◆ **Task description**: From the entries, copy out every line in which the word "puts" is found.

╔══

Definition opposite (d : SortDir) : SortDir := if decide (d = Asc) then Desc else Asc.

Lemma opposite_involutive d : opposite (opposite d) = d.
Proof. by destruct d. Qed.

(** Repeated clicks on one header alternate. *)
Lemma clicks_same k d n :
  clicks (replicate n k) (Some (TableSort k d)) =
  Some (TableSort k (if Nat.even n then d else opposite d)).
Proof.
  revert d. induction n as [|n IH]; intros d; [done|].
  change (clicks (replicate (S n) k) (Some (TableSort k d)))
    with (clicks (replicate n k) (Some (toggleSort k (Some (TableSort k d))))).
  assert (toggleSort k (Some (TableSort k d)) = TableSort k (opposite d)) as ->.
  { unfold toggleSort, js_eqb. simpl. by rewrite bool_decide_true. }
  rewrite IH, Nat.even_succ, <-Nat.negb_even.
  by destruct (Nat.even n); rewrite ?opposite_involutive.
Qed.

(** The rows shown are the rows given, reordered. *)
Lemma display_perm `{Unicode} {T E} (p : DataTableProps T E) s : display p s ≡ₚ rows p.
Proof.
  unfold display. destruct s as [s|]; [|done].
  destruct (List.find _ (columns p)) as [col|]; [|done].
  destruct (sortAccessor col); [apply sortRows_perm|done].
Qed.

(** ** Properties *)

(** C7. Sorting a column of numbers or of text keeps every row exactly once; puts
    rows in comparison order for the direction; keeps rows that compare equal in
    their original order; and puts rows without a value (null, undefined, NaN,
    infinite) last in both directions, in their original order. *)
Theorem sortRows_correct `{U : Unicode} `{!UnicodeLaws U} {T} (l : list T) acc dir :
  column_values acc →
  let s := sortRows l acc dir in
  s ≡ₚ l ∧
  StronglySorted (λ a b, compareValues (acc a) (acc b) dir ≤ 0) s ∧
  (∀ a, filter (λ b, compareValues (acc a) (acc b) dir = 0) s =
        filter (λ b, compareValues (acc a) (acc b) dir = 0) l) ∧
  ∃ present, s = present ++ filter (λ r, is_missing (acc r) = true) l ∧
             Forall (λ r, is_missing (acc r) = false) present.
Proof.
  intros Hacc s. pose proof (compareValues_comparator acc Hacc dir) as Hc. unfold s.
  split_and!; [apply sortRows_perm| | |by apply sortRows_missing_last]; rewrite sortRows_array_sort.
  - apply (array_sort_sorted (λ a b, compareValues (acc a) (acc b) dir)).
  - intros a. apply (array_sort_stable (λ a b, compareValues (acc a) (acc b) dir)).
Qed.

╚══

◆ **Answer to the problem**:
(** C7. Sorting a column of numbers or of text keeps every row exactly once; puts
    their original order; and puts rows without a value (null, undefined, NaN,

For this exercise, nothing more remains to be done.